- Problem to work on -
Your answer should consist of every line in the records that holds "exceeded".

- Record excerpts -
End ErrorContext.




(** C5. When the interpreter cannot be started, the report has no output
    and its error field is [Execution Error: Failed to run subprocess.]
    followed by the runner's reason, [Error running subprocess: str(e)]
    (trailing white space trimmed, as for every field). *)
Theorem C5_launch_failure_report
    (E : env) (req : request) (w : world) (data code : json) (name : string) (e : exn) :
  is_json req = true ->
  get_json req = Ok data ->
  dict_get data "code" = Ok code ->
  is_None code = false ->
  mkstemp E (fs w) = Ok name ->
  write_error E code = None ->
  spawn E ["python"; name] (fs (with_workspace name w)) = CannotLaunch e ->
  is_TimeoutExpired e = false ->
  exists reason err lint,
    fst (exec_call E name w) = (None, Some reason, (-2)%Z)
    /\ reason = "Error running subprocess: " ++ exn_str e
    /\ fst (execute_python E req w) = Response 200 (ReportBody (Report "" err lint))
    /\ err = PyStr.strip ("Execution Error: Failed to run subprocess. " ++ reason)
    /\ err = "Execution Error: Failed to run subprocess. " ++ PyStr.rstrip reason
    /\ (ends_nonspace (exn_str e) ->
        err = "Execution Error: Failed to run subprocess. " ++ reason).
Proof.
  intros Hjson Hdata Hcode Hsome Hmk Hwr Hsp He.
  pose proof (exec_call_launch_failure E name w e Hsp He) as Hex.
  exists ("Error running subprocess: " ++ exn_str e).
  exists (PyStr.strip ("Execution Error: Failed to run subprocess. "
                       ++ "Error running subprocess: " ++ exn_str e)).
  eexists. split; [exact Hex|]. split; [reflexivity|]. split; [|split; [|split]].
  - rewrite (report_of_run E req w data code Hjson Hdata Hcode Hsome name Hmk Hwr), Hex.
    unfold error_of, add_error_context. cbn [Z.eqb Pos.eqb output_of].
    now rewrite strip_idem.
  - reflexivity.
  - rewrite rstrip_runner_reason. apply strip_failure_text.
  - intros Hend. etransitivity; [apply strip_failure_text|].
    now rewrite (rstrip_ends_nonspace " " _ Hend).
Qed.

Lemma C5_launch_failure_report_witness :
  exists reason err lint,
    fst (exec_call
           (sample_host (CannotLaunch (Exn OSError "[Errno 2] No such file or directory"))
                        quiet)
           "/tmp/tmpk3v9.py" empty_world)
    = (None, Some reason, (-2)%Z)
    /\ reason = "Error running subprocess: [Errno 2] No such file or directory"
    /\ fst (execute_python
              (sample_host (CannotLaunch (Exn OSError "[Errno 2] No such file or directory"))
                           quiet)
              (submission (JStr "print(1)")) empty_world)
       = Response 200 (ReportBody (Report "" err lint))
    /\ err = PyStr.strip ("Execution Error: Failed to run subprocess. " ++ reason)
    /\ err = "Execution Error: Failed to run subprocess. " ++ PyStr.rstrip reason
    /\ (ends_nonspace "[Errno 2] No such file or directory" ->
        err = "Execution Error: Failed to run subprocess. " ++ reason).
Proof.
  exact (C5_launch_failure_report
           (sample_host (CannotLaunch (Exn OSError "[Errno 2] No such file or directory"))
                        quiet)
           (submission (JStr "print(1)")) empty_world
           (JObj [("code", JStr "print(1)")]) (JStr "print(1)")
           "/tmp/tmpk3v9.py" (Exn OSError "[Errno 2] No such file or directory")
           eq_refl eq_refl eq_refl eq_refl eq_refl eq_refl eq_refl eq_refl).
Defined.

(** * Return codes that collide with the runner's own *)

(** At the level of the runner the three endings are told apart: only a
    completed child has an output text, and the other two differ in the
    code. *)
Lemma run_subprocess_shape (E : env) (command : list string) (timeout : option Z)
    (w : world) :
  (exists out err rc,
     fst (run_subprocess E command timeout w) = (Some out, Some err, rc))
  \/ (exists text, fst (run_subprocess E command timeout w) = (None, Some text, (-1)%Z))
  \/ (exists text, fst (run_subprocess E command timeout w) = (None, Some text, (-2)%Z)).
Proof.
  unfold run_subprocess.
  destruct (subprocess_run E command timeout w) as [[r|e] w'].
  - left. now exists (cp_stdout r), (cp_stderr r), (cp_returncode r).
  - destruct (is_TimeoutExpired e); [right; left | right; right]; eauto.
Qed.

(** The coordinator looks at the code alone, so a completed child whose
    code is [-1] is reported with the timeout text. *)
Lemma error_of_minus_one (out err : string) :
  error_of (Some out, Some err, (-1)%Z)
  = PyStr.strip ("Timeout Error: Execution exceeded 5 seconds. " ++ err).
Proof. reflexivity. Qed.

Lemma error_of_minus_two (out err : string) :
  error_of (Some out, Some err, (-2)%Z)
  = PyStr.strip ("Execution Error: Failed to run subprocess. " ++ err).
Proof. reflexivity. Qed.

(** C2. An interpreter that is ended by signal 1 after 40 ms has return
    code [-1]. The runner hands the code back with the captured streams,
    and the coordinator reports the run as a timeout: the status of a
    completed process is not kept apart from the runner's own codes. *)
Theorem C2_signal_exit_reported_as_timeout :
  fst (exec_call (sample_host (Runs 40 "" "" (-1) (fun files => files)) quiet)
         "/tmp/tmpk3v9.py" empty_world)
  = (Some "", Some "", (-1)%Z)
  /\ fst (execute_python
            (sample_host (Runs 40 "" "" (-1) (fun files => files)) quiet)
            (submission (JStr "import os; os.kill(os.getpid(), 1)")) empty_world)
     = Response 200 (ReportBody
         (Report "" "Timeout Error: Execution exceeded 5 seconds." "")).
Proof. split; vm_compute; reflexivity. Qed.

(** C4. The same interpreter, having written to its error stream before
    signal 1 ends it: the process ended with a non-zero code, the stream
    does not hold the exit sentence, and yet the error field does not
    begin with [Process exited with status code -1.]. *)
Theorem C4_exit_minus_one_loses_prefix :
  exit_sentence (-1) = "Process exited with status code -1."
  /\ PyStr.contains (exit_sentence (-1)) "closing down" = false
  /\ fst (execute_python
            (sample_host (Runs 40 "" "closing down" (-1) (fun files => files)) quiet)
            (submission (JStr "import os; os.kill(os.getpid(), 1)")) empty_world)
     = Response 200 (ReportBody
         (Report "" "Timeout Error: Execution exceeded 5 seconds. closing down" ""))
  /\ PyStr.startswith (exit_sentence (-1))
       "Timeout Error: Execution exceeded 5 seconds. closing down" = false.
Proof. repeat split; vm_compute; reflexivity. Qed.

(** For every other non-zero return code the error field is as C4 says. *)
Lemma exit_code_report
    (E : env) (req : request) (w : world) (data code : json) (name : string)
    (d : N) (out err : string) (rc : Z) (touch : gset string -> gset string) :
  is_json req = true ->
  get_json req = Ok data ->
  dict_get data "code" = Ok code ->
  is_None code = false ->
  mkstemp E (fs w) = Ok name ->
  write_error E code = None ->
  spawn E ["python"; name] (fs (with_workspace name w)) = Runs d out err rc touch ->
  (d <= 5000)%N ->
  rc <> 0%Z -> rc <> (-1)%Z -> rc <> (-2)%Z ->
  exists lint,
    fst (execute_python E req w)
    = Response 200 (ReportBody (Report (PyStr.strip out)
        (if PyStr.contains (exit_sentence rc) err
         then PyStr.strip err
         else exit_sentence rc ++ PyStr.rstrip (" " ++ err))
        lint)).
Proof.
  intros Hjson Hdata Hcode Hsome Hmk Hwr Hsp Hd H0 H1 H2.
  rewrite (report_of_run E req w data code Hjson Hdata Hcode Hsome name Hmk Hwr).
  rewrite (exec_call_exit E name w d out err rc touch Hsp Hd).
  unfold error_of, output_of.
  rewrite (add_error_context_exit rc err H0 H1 H2). eexists. reflexivity.
Qed.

- Solution to this exercise -
  = PyStr.strip ("Timeout Error: Execution exceeded 5 seconds. " ++ err).
         (Report "" "Timeout Error: Execution exceeded 5 seconds." "")).
         (Report "" "Timeout Error: Execution exceeded 5 seconds. closing down" ""))
       "Timeout Error: Execution exceeded 5 seconds. closing down" = false.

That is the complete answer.